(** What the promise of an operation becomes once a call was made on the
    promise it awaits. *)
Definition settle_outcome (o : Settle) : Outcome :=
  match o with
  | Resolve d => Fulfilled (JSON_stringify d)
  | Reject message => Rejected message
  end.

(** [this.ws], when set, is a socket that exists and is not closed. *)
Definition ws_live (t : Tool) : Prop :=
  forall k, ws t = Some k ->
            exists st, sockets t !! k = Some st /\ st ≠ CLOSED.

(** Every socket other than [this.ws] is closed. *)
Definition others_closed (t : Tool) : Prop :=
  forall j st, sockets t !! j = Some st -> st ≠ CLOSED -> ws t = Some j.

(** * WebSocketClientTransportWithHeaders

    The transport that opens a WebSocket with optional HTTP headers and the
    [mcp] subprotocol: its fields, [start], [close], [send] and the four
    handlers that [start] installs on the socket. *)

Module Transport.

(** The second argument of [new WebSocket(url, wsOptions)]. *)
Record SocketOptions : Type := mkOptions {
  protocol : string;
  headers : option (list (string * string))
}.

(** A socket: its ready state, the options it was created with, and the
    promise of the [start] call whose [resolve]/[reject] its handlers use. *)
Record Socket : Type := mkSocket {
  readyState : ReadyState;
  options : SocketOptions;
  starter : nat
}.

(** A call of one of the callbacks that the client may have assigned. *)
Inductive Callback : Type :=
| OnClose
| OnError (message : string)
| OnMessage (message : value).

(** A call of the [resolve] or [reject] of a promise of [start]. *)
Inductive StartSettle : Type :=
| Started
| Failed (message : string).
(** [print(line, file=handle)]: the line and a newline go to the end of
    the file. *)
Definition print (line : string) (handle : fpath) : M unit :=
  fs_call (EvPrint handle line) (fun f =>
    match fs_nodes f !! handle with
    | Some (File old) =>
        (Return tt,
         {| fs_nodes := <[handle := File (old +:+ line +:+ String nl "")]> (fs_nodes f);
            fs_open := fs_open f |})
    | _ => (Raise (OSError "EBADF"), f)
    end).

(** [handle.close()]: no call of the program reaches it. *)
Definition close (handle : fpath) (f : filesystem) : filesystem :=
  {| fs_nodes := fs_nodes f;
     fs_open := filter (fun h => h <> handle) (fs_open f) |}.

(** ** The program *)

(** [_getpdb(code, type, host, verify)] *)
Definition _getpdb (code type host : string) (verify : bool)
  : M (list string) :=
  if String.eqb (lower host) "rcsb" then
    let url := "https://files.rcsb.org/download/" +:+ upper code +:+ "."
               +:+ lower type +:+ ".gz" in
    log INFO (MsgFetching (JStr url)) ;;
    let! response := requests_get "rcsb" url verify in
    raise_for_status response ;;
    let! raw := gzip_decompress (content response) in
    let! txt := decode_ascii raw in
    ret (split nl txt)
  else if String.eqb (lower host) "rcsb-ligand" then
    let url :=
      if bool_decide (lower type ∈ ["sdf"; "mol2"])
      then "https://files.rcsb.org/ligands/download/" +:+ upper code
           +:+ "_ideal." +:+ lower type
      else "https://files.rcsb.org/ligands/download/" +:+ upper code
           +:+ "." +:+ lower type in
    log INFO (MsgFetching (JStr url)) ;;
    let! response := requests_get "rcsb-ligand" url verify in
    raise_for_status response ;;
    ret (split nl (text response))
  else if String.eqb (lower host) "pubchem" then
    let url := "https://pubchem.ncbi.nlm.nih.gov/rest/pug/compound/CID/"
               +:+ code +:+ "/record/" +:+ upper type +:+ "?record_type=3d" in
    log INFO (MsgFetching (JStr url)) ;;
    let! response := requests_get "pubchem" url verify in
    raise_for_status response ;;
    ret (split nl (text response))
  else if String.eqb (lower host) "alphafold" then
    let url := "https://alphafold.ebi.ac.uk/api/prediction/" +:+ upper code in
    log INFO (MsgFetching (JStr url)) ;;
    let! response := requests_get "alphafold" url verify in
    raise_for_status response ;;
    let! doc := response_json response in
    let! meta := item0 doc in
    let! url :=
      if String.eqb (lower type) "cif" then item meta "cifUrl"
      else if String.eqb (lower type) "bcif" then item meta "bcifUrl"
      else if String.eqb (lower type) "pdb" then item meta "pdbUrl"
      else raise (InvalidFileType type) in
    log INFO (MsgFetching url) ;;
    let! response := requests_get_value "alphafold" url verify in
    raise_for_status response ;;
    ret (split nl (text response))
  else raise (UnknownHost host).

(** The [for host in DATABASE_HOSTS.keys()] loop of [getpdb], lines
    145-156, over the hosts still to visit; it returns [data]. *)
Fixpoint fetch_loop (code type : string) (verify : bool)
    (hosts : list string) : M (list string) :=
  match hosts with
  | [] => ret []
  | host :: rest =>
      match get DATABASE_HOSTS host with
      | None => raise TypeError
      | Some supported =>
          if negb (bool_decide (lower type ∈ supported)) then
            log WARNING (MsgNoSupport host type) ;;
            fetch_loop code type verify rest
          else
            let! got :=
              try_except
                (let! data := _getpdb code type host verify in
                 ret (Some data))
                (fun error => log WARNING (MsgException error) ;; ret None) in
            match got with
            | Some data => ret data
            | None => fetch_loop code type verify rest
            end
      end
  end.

____

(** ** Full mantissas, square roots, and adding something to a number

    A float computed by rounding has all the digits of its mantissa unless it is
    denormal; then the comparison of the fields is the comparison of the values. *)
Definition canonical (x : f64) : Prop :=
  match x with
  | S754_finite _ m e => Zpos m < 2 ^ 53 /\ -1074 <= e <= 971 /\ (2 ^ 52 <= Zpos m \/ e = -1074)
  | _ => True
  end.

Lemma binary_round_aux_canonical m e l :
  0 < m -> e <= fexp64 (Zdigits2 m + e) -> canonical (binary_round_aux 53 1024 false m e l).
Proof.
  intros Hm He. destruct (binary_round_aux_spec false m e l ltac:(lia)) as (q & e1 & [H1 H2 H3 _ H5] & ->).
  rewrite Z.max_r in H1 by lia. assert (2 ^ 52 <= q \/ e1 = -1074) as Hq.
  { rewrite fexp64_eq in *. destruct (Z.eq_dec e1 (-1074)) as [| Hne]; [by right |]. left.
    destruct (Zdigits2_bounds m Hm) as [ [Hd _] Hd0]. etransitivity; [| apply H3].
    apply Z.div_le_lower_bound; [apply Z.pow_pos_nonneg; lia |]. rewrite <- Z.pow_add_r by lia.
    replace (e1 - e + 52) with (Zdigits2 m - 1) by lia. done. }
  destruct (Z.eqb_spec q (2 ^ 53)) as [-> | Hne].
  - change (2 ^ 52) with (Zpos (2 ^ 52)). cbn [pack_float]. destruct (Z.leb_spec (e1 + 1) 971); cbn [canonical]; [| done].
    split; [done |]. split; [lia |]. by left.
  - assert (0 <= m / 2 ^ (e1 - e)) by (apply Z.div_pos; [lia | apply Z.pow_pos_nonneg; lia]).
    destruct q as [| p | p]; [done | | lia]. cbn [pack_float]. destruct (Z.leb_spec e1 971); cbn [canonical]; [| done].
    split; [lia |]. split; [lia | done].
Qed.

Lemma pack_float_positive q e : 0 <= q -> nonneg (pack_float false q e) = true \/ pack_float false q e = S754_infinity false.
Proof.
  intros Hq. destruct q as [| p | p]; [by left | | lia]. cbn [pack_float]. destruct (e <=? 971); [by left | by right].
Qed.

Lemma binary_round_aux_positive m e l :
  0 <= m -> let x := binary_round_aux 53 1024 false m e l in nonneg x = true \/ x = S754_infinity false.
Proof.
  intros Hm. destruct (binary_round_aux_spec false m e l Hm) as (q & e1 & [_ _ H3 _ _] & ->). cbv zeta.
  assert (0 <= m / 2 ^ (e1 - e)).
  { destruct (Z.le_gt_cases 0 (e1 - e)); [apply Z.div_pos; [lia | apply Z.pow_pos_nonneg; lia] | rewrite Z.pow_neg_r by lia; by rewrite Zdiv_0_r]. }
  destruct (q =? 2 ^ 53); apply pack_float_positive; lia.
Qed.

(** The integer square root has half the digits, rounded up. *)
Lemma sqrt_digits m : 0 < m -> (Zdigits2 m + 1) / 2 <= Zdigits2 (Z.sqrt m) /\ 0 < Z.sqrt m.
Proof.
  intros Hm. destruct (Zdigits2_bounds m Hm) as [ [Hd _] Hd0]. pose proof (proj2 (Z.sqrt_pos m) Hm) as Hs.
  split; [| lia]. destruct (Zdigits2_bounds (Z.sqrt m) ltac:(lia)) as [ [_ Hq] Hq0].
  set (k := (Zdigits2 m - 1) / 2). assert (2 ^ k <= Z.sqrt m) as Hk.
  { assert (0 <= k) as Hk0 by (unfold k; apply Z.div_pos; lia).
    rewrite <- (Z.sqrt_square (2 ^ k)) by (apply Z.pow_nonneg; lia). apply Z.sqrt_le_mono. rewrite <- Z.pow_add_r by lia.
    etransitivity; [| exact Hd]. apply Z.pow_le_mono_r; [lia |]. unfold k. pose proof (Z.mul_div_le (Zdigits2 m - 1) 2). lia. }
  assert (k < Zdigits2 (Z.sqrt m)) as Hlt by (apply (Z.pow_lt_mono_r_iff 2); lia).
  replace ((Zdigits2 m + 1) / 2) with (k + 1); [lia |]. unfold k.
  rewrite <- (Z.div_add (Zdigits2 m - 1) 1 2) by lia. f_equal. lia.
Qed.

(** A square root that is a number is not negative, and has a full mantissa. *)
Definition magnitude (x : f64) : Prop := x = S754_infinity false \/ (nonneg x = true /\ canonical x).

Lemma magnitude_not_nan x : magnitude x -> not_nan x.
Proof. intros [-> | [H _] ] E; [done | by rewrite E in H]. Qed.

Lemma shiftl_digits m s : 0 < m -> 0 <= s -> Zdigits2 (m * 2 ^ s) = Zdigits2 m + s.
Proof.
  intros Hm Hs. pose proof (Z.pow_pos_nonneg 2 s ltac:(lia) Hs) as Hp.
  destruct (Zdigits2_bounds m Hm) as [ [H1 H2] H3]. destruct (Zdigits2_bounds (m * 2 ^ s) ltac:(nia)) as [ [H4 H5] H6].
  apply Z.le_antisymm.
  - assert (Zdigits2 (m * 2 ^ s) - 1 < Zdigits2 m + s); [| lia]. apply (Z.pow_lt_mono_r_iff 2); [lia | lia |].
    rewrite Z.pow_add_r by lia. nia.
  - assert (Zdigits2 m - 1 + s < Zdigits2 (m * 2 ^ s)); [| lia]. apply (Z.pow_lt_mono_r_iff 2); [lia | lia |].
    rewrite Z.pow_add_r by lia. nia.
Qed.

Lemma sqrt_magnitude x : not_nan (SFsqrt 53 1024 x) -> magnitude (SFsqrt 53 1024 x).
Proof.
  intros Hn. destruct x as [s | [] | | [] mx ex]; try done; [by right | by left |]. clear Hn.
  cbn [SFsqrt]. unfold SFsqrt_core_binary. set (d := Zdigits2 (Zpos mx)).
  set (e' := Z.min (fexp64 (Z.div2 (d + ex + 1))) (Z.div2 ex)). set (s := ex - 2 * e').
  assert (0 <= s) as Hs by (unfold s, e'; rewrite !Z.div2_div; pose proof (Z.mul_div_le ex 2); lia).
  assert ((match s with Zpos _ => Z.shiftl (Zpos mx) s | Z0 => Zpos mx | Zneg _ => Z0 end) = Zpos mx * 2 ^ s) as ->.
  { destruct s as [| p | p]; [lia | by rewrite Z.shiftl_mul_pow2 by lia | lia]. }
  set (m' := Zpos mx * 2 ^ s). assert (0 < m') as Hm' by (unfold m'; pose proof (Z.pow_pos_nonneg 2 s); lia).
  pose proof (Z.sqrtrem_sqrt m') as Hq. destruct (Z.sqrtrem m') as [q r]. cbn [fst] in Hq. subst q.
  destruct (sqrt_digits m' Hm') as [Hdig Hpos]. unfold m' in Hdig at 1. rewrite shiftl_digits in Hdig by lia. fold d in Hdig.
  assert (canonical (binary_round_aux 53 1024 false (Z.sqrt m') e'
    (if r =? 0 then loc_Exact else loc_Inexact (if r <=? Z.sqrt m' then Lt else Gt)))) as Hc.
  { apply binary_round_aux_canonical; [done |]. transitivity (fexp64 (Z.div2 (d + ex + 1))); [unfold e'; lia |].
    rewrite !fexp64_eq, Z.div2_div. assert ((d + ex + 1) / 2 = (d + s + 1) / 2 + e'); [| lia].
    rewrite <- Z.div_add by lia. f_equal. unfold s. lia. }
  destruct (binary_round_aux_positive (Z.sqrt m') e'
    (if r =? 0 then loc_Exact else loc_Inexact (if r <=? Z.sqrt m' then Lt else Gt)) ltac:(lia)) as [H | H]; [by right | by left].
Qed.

____

Lines to set down from above: the line with "Proof. intros [->", the line with "assert ((match s", and every line between, each exactly as written.

Proof. intros [-> | [H _] ] E; [done | by rewrite E in H]. Qed.

Lemma shiftl_digits m s : 0 < m -> 0 <= s -> Zdigits2 (m * 2 ^ s) = Zdigits2 m + s.
Proof.
  intros Hm Hs. pose proof (Z.pow_pos_nonneg 2 s ltac:(lia) Hs) as Hp.
  destruct (Zdigits2_bounds m Hm) as [ [H1 H2] H3]. destruct (Zdigits2_bounds (m * 2 ^ s) ltac:(nia)) as [ [H4 H5] H6].
  apply Z.le_antisymm.
  - assert (Zdigits2 (m * 2 ^ s) - 1 < Zdigits2 m + s); [| lia]. apply (Z.pow_lt_mono_r_iff 2); [lia | lia |].
    rewrite Z.pow_add_r by lia. nia.
  - assert (Zdigits2 m - 1 + s < Zdigits2 (m * 2 ^ s)); [| lia]. apply (Z.pow_lt_mono_r_iff 2); [lia | lia |].
    rewrite Z.pow_add_r by lia. nia.
Qed.

Lemma sqrt_magnitude x : not_nan (SFsqrt 53 1024 x) -> magnitude (SFsqrt 53 1024 x).
Proof.
  intros Hn. destruct x as [s | [] | | [] mx ex]; try done; [by right | by left |]. clear Hn.
  cbn [SFsqrt]. unfold SFsqrt_core_binary. set (d := Zdigits2 (Zpos mx)).
  set (e' := Z.min (fexp64 (Z.div2 (d + ex + 1))) (Z.div2 ex)). set (s := ex - 2 * e').
  assert (0 <= s) as Hs by (unfold s, e'; rewrite !Z.div2_div; pose proof (Z.mul_div_le ex 2); lia).
  assert ((match s with Zpos _ => Z.shiftl (Zpos mx) s | Z0 => Zpos mx | Zneg _ => Z0 end) = Zpos mx * 2 ^ s) as ->.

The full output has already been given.